From the data that follows, report the number of lines including "path", and only that number.

=-=-=-=-=

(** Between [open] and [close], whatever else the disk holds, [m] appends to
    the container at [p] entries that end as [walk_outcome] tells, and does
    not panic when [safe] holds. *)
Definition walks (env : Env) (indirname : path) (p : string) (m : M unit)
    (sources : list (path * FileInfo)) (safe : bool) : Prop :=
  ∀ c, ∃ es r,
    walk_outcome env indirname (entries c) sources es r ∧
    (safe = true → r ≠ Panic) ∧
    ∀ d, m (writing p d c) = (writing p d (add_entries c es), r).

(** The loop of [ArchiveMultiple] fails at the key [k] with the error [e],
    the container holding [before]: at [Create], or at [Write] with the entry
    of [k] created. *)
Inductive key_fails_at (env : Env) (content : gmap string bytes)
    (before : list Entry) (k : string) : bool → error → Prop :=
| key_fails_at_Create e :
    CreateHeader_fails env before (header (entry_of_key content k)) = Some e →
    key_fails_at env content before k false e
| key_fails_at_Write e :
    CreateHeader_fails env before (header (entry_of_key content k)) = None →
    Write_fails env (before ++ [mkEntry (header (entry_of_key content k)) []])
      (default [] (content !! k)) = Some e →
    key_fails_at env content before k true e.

=-=-=-=-=

** EXERCISE RESULT **
2